## Your assignment
Only the lines of the data below from the one with "sendToPlatform w platformName" through the one with "match validateConfig w cm with" are wanted. Repeat them exactly.

## Supplied data
(** [TelegramPlatform.validateConfig(config)]: the platform block must be
    there and hold a [bot] with a truthy [token]. *)
Definition validateConfig (c : option TelegramConfig) : bool :=
  match c with
  | None => false
  | Some t =>
      match telegram_bot t with
      | Some bot => JS.truthy_opt (token bot)
      | None => false
      end
  end.

End TelegramPlatform.

(** ** [src/platforms/discord.ts] *)

Module DiscordPlatform.

(** [parseInt(s.replace('#', ''), 16)] *)
Definition parse_color (s : string) : JS.number :=
  JS.parseInt16 (JS.replace_first "#" EmptyString s).

Definition createBotPayload (w : World) (message : string)
    (options : MessageOptions) : DiscordPayload :=
  if is_format embed (format options) then
    let parts := JS.split "|" message in
    let color_ :=
      if JS.truthy_opt (parts !! 2%nat) then parse_color <$> parts !! 2%nat
      else if JS.truthy_opt (color options) then parse_color <$> color options
      else None in
    Embeds [ {| embed_title := JS.or_else (parts !! 0%nat) "Notification";
                embed_description := JS.or_else (parts !! 1%nat) message;
                embed_timestamp := now w;
                embed_color := color_;
                embed_fields := fields options |} ]
  else Content message.

Definition request (w : World) (token_ : string) (channelId : JS.value)
    (message : string) (options : MessageOptions) : Request :=
  {| url := "https://discord.com/api/v10/channels/" +:+ template_text w channelId +:+
            "/messages";
     method := "POST";
     headers := [("Authorization", "Bot " +:+ token_);
                 ("Content-Type", "application/json")];
     body := DiscordBody (createBotPayload w message options) |}.

Definition interpret (w : World) (outcome : Completion Response) : MessageResult :=
  let attempt : Completion MessageResult :=
    response ← outcome;
    if negb (ok response) then
      errorText ← response_text response;
      Normal (createErrorResult w
                ("Bot API request failed: " +:+ pretty (status response) +:+
                 " " +:+ errorText))
    else
      result ← response_json response;
      Normal (createSuccessResult w (json_id result)) in
  match attempt with
  | Normal r => r
  | Throw err => createErrorResult w ("Bot API error: " +:+ err)
  end.

Definition sendBotMessage (w : World) (token_ : string) (channelId : JS.value)
    (message : string) (options : MessageOptions) : MessageResult * list Event :=
  let req := request w token_ channelId message options in
  (interpret w (fetch w req), [HttpRequest req]).

Definition sendMessage (w : World) (cm : ConfigManager)
    (target message : string) (options : MessageOptions)
  : MessageResult * list Event :=
  match getDiscordToken w cm with
  | Some token_ =>
      if negb (JS.truthy token_) then
        (createErrorResult w "Discord bot token not configured", [])
      else
        let channelId := getDiscordChannel cm target in
        if negb (JS.truthy_value channelId) then
          (createErrorResult w ("Invalid Discord channel: " +:+ target), [])
        else sendBotMessage w token_ channelId message options
  | None => (createErrorResult w "Discord bot token not configured", [])
  end.

(** [DiscordPlatform.validateConfig(config)]: the platform block must be
    there and hold a [bot] with a truthy [token]. *)
Definition validateConfig (c : option DiscordConfig) : bool :=
  match c with
  | None => false
  | Some d =>
      match discord_bot d with
      | Some (BotBlock bot) => JS.truthy_opt (token bot)
      | Some FalsyBot | None => false
      end
  end.

End DiscordPlatform.

(** ** [src/commands/send.ts] *)

Record SendCommandArgs : Type := {
  m : string;
  args_discord : bool;
  args_telegram : bool;
  channelID : option string;
  args_channel : option string;
  args_format : option Format;
  args_silent : option bool;
  args_config : option string;
  dry_run : bool
}.

(** The first half of [sendToPlatform]: the target of a platform, or the
    line written with [console.error] before the function returns. *)
Inductive Resolution : Type :=
| Resolved (target : string)
| Skipped (line : string).

Definition chooseTarget (platformName : string) (args : SendCommandArgs)
    (cm : ConfigManager) : Resolution :=
  let flags := JS.or_opt (channelID args) (args_channel args) in
  let switch : option string + string :=
    if String.eqb platformName "discord" then
      inl (if JS.truthy_opt flags then flags
           else Some (JS.or_else (channel (defaults (getConfig cm))) "general"))
    else if String.eqb platformName "telegram" then
      let target :=
        if JS.truthy_opt flags then flags
        else channel (defaults (getConfig cm)) in
      if JS.truthy_opt target then inl target
      else inr "Telegram requires --channelID or --channel parameter"
    else inr ("Unsupported platform: " +:+ platformName) in
  match switch with
  | inr line => Skipped line
  | inl (Some target) =>
      if JS.truthy target then Resolved target
      else Skipped ("No target specified for " +:+ platformName)
  | inl None => Skipped ("No target specified for " +:+ platformName)
  end.

(** The preview of the dry-run mode. *)
Definition preview (w : World) (platformName target : string)
    (args : SendCommandArgs) (options : MessageOptions) : list Event :=
  [ ConsoleLog ("[DRY RUN] Would send to " +:+ platformName +:+ ":");
    ConsoleLog ("  Target: " +:+ target);
    ConsoleLog ("  Message: " +:+ m args);
    ConsoleLog ("  Options: " +:+ JSON_stringify w options) ].

(** The report of a result. *)
Definition report (platformName : string) (options : MessageOptions)
    (result : MessageResult) : list Event :=
  if success result then
    if negb (JS.or_false (silent options)) then
      ConsoleLog ("✅ Message sent successfully to " +:+ platformName) ::
      match messageId result with
      | Some id => if JS.truthy id then [ConsoleLog ("   Message ID: " +:+ id)] else []
      | None => []
      end
    else []
  else
    [ConsoleError ("❌ Failed to send message to " +:+ platformName +:+ ": " +:+
                   default "undefined" (error result))].

(** The second half of [sendToPlatform]: the preview, or the call of the
    platform's [sendMessage] and the report of its result. *)
Definition deliver (w : World) (platformName target : string)
    (args : SendCommandArgs) (cm : ConfigManager) (options : MessageOptions)
  : list Event :=
  if dry_run args then preview w platformName target args options
  else
    let sender :=
      if String.eqb platformName "discord" then Some (DiscordPlatform.sendMessage w cm)
      else if String.eqb platformName "telegram" then Some (TelegramPlatform.sendMessage w cm)
      else None in
    match sender with
    | None => [ConsoleError ("Platform " +:+ platformName +:+ " not implemented")]
    | Some sendMessage =>
        let '(result, traffic) := sendMessage target (m args) options in
        (if negb (JS.or_false (silent options))
         then [ConsoleLog ("Sending message to " +:+ platformName +:+ "...")]
         else []) ++
        traffic ++ report platformName options result
    end.

Definition sendToPlatform (w : World) (platformName : string)
    (args : SendCommandArgs) (cm : ConfigManager) (options : MessageOptions)
  : list Event :=
  match chooseTarget platformName args cm with
  | Skipped line => [ConsoleError line]
  | Resolved target => deliver w platformName target args cm options
  end.

(** The array [platforms] of [handleSendCommand]. *)
Definition selectPlatforms (args : SendCommandArgs) (cm : ConfigManager)
  : list string :=
  let flagged :=
    (if args_discord args then ["discord"] else []) ++
    (if args_telegram args then ["telegram"] else []) in
  if Nat.eqb (length flagged) 0
  then [JS.or_else (platform (defaults (getConfig cm))) "discord"]
  else flagged.

(** [messageOptions] of [handleSendCommand]. *)
Definition messageOptions (args : SendCommandArgs) : MessageOptions :=
  {| format := Some (default plain (args_format args));
     silent := Some (JS.or_false (args_silent args));
     title := None; color := None; fields := None |}.

(** The loop [for (const platformName of platforms) await
    sendToPlatform(...)]. *)
Fixpoint sendToPlatforms (w : World) (names : list string)
    (args : SendCommandArgs) (cm : ConfigManager) (options : MessageOptions)
  : list Event :=
  match names with
  | [] => []
  | platformName :: rest =>
      sendToPlatform w platformName args cm options ++
      sendToPlatforms w rest args cm options
  end.

(** [handleSendCommand]: the events of the run, and the code given to
    [process.exit] when it is called. *)
Definition handleSendCommand (w : World) (args : SendCommandArgs)
  : list Event * option N :=
  let '(cm, loading) := new_ConfigManager w (args_config args) in
  match validateConfig w cm with
  | Throw err => (loading ++ [ConsoleError ("Error: " +:+ err)], Some 1%N)
  | Normal validation =>
      if negb (valid validation) then
        (loading ++
         ConsoleError "Configuration validation failed:" ::
         map (fun e => ConsoleError ("  - " +:+ e)) (errors validation),
         Some 1%N)
      else
        (loading ++
         sendToPlatforms w (selectPlatforms args cm) args cm (messageOptions args),
         None)
  end.

(** * Specifications *)

(** ** Identifier patterns *)

(** "Digits only": a non-empty string of the characters [0] to [9]. *)
Definition digits_only (s : string) : Prop :=
  s <> EmptyString /\
  Forall (fun c => (48 <= nat_of_ascii c <= 57)%nat) (list_ascii_of_string s).

(** "Optional leading minus, then digits". *)
Definition optional_minus_then_digits (s : string) : Prop :=
  digits_only s \/ exists t, s = String "-"%char t /\ digits_only t.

## Task solution
      sendToPlatform w platformName args cm options ++
      sendToPlatforms w rest args cm options
  end.

(** [handleSendCommand]: the events of the run, and the code given to
    [process.exit] when it is called. *)
Definition handleSendCommand (w : World) (args : SendCommandArgs)
  : list Event * option N :=
  let '(cm, loading) := new_ConfigManager w (args_config args) in
  match validateConfig w cm with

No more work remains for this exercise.